START Records for the exercise
(** What the select stage hands to the comparator. *)
Definition reads (spec : AssertionSpec) (payload v : json) : Prop :=
  exists segments selected, parse_path (select_path (select spec)) = Ok segments /\ selects segments payload selected /\
    match aggregate (select spec) with
    | None => selected = v /\ (forall l, v <> JList l) /\ (forall d, v <> JDict d)
    | Some a => exists l, selected = JList l /\ aggregates a l v
    end.

(** [v op bound] for a bound that is set. *)
Definition breaches (v : float) (op : Operator) (bound : option float) : Prop :=
  exists b, bound = Some b /\
    match op with gt => flt b v = true | gte => fle b v = true | lt => flt v b = true | lte => fle v b = true end.

Definition instant (v : json) (t : Z) : Prop :=
  match v with
  | JStr s => fromisoformat s = Some (Some t)
  | JInt z => epoch_in_range z = true /\ t = (z * second)%Z
  | JFloat m e text => float_timestamp (float_of m e text) = Some t
  | _ => False
  end.

Definition older (age : float) (limit : float) : Prop := flt limit age = true.

Inductive judged : Compare -> json -> Z -> CheckState -> Prop :=
| j_critical op d c v now f : number v = Some f -> isfinite f = true -> breaches f op c ->
    judged (ThresholdCompare op d c) v now critical
| j_degraded op d c v now f : number v = Some f -> isfinite f = true -> ~ breaches f op c -> breaches f op d ->
    judged (ThresholdCompare op d c) v now degraded
| j_within op d c v now f : number v = Some f -> isfinite f = true -> ~ breaches f op c -> ~ breaches f op d ->
    judged (ThresholdCompare op d c) v now ok
| j_equals w v now b : strict_eq v w = b -> judged (EqualsCompare w) v now (match_state b)
| j_member ws w v now : w ∈ ws -> strict_eq v w = true -> judged (InCompare ws) v now ok
| j_no_member ws v now : (forall w, w ∈ ws -> strict_eq v w = false) -> judged (InCompare ws) v now critical
| j_bool b expect now : judged (BoolCompare expect) (JBool b) now (match_state (bool_decide (b = expect)))
| j_stale m d v now t a : instant v t -> a = total_seconds (now - t) -> older (Finite a.1 a.2) m ->
    judged (FreshnessCompare m d) v now critical
| j_aging m d v now t a l : instant v t -> a = total_seconds (now - t) -> ~ older (Finite a.1 a.2) m ->
    d = Some l -> older (Finite a.1 a.2) l -> judged (FreshnessCompare m d) v now degraded
| j_fresh m d v now t a : instant v t -> a = total_seconds (now - t) -> ~ older (Finite a.1 a.2) m ->
    (forall l, d = Some l -> ~ older (Finite a.1 a.2) l) -> judged (FreshnessCompare m d) v now ok.

(** ** Select *)

Lemma navigate_at segments p v : navigate p segments = Ok v <-> at_path segments p v.
Proof.
  split.
  - revert p. induction segments as [|[name|i|] segments IH]; intros p; cbn [navigate]; [intros [= ->]; constructor|..|done].
    + destruct p as [| | | | | |d]; try done. destruct (dict_get name d) as [x|] eqn:E; [|done]. intros H. econstructor; [done|by apply IH].
    + destruct p as [| | | | |l|]; try done. destruct (N.of_nat (length l) <=? i)%N; [done|]. destruct (l !! N.to_nat i) as [x|] eqn:E; [|done].
      intros H. econstructor; [done|by apply IH].
  - induction 1 as [v|name d x segments v E _ IH|i l x segments v E _ IH]; cbn [navigate]; [done|by rewrite E|].
    rewrite E. apply lookup_lt_Some in E. rewrite (proj2 (N.leb_gt _ _)) by lia. done.
Qed.

Lemma project_at after l i vs : project i l after = Ok vs <-> Forall2 (at_path after) l vs.
Proof.
  split.
  - revert i vs. induction l as [|x l IH]; intros i vs; cbn [project]; [intros [= <-]; constructor|].
    destruct (navigate x after) as [v|] eqn:E; [|done]. destruct (project (S i) l after) as [vs'|] eqn:Ep; [|done]. intros [= <-].
    constructor; [by apply navigate_at|by eapply IH].
  - intros H. revert i. induction H as [|x v l vs Hx _ IH]; intros i; [done|]. cbn [project]. rewrite (proj2 (navigate_at _ _ _) Hx).
    by rewrite IH.
Qed.

Lemma at_wildcard_split segments before after : at_wildcard segments = Some (before, after) -> segments = before ++ wildcard :: after /\ wildcard ∉ before.
Proof.
  revert before. induction segments as [|s segments IH]; intros before; [done|]. destruct s as [n|i|]; cbn [at_wildcard];
    [| |intros [= <- <-]; split; [done|apply not_elem_of_nil]];
    (destruct (at_wildcard segments) as [[b a]|]; [|done]; intros [= <- <-]; destruct (IH _ eq_refl) as [-> Hn]; split; [done|];
     by intros [[=]|?]%elem_of_cons).
Qed.

Lemma at_wildcard_app before after : wildcard ∉ before -> at_wildcard (before ++ wildcard :: after) = Some (before, after).
Proof.
  induction before as [|s before IH]; intros Hn; [done|]. apply not_elem_of_cons in Hn as [Hs Hn]. destruct s; [..|done]; cbn; by rewrite IH.
Qed.

Lemma at_path_plain segments p v : at_path segments p v -> wildcard ∉ segments.
Proof. induction 1; [apply not_elem_of_nil|..]; by apply not_elem_of_cons. Qed.

Lemma select_selects segments p v : select_value p segments = Ok v <-> selects segments p v.
Proof.
  unfold select_value. destruct (at_wildcard segments) as [[before after]|] eqn:Ew.
  - apply at_wildcard_split in Ew as [-> Hn]. split.
    + destruct (navigate p before) as [base|] eqn:Eb; [|done]. cbn [mbind res_bind]. destruct base as [| | | | |l|]; try done.
      destruct (project 0 l after) as [vs|] eqn:Ep; [|done]. intros [= <-]. econstructor; [by apply navigate_at|by apply project_at in Ep].
    + inversion 1 as [? ? ? Hp|b a ? l vs Hb Ha Heq]; subst; [apply at_path_plain in Hp; destruct Hp; apply elem_of_app; right; by left|].
      pose proof (f_equal at_wildcard Heq) as Hw. rewrite !at_wildcard_app in Hw by (done || by eapply at_path_plain). injection Hw as -> ->.
      rewrite (proj2 (navigate_at _ _ _) Hb). cbn [mbind res_bind]. by rewrite (proj2 (project_at _ _ _ _) Ha).
  - rewrite navigate_at. split; [by constructor|]. inversion 1 as [|b a ? l vs Hb Ha]; subst; [done|].
    rewrite at_wildcard_app in Ew by (by eapply at_path_plain). done.
Qed.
END Records for the exercise
- _What is expected_: This exercise calls for the line containing "pose proof (f_equal" and each line after it in the records, copied exactly.

- _Solution for this task_:
      pose proof (f_equal at_wildcard Heq) as Hw. rewrite !at_wildcard_app in Hw by (done || by eapply at_path_plain). injection Hw as -> ->.
      rewrite (proj2 (navigate_at _ _ _) Hb). cbn [mbind res_bind]. by rewrite (proj2 (project_at _ _ _ _) Ha).
  - rewrite navigate_at. split; [by constructor|]. inversion 1 as [|b a ? l vs Hb Ha]; subst; [done|].
    rewrite at_wildcard_app in Ew by (by eapply at_path_plain). done.
Qed.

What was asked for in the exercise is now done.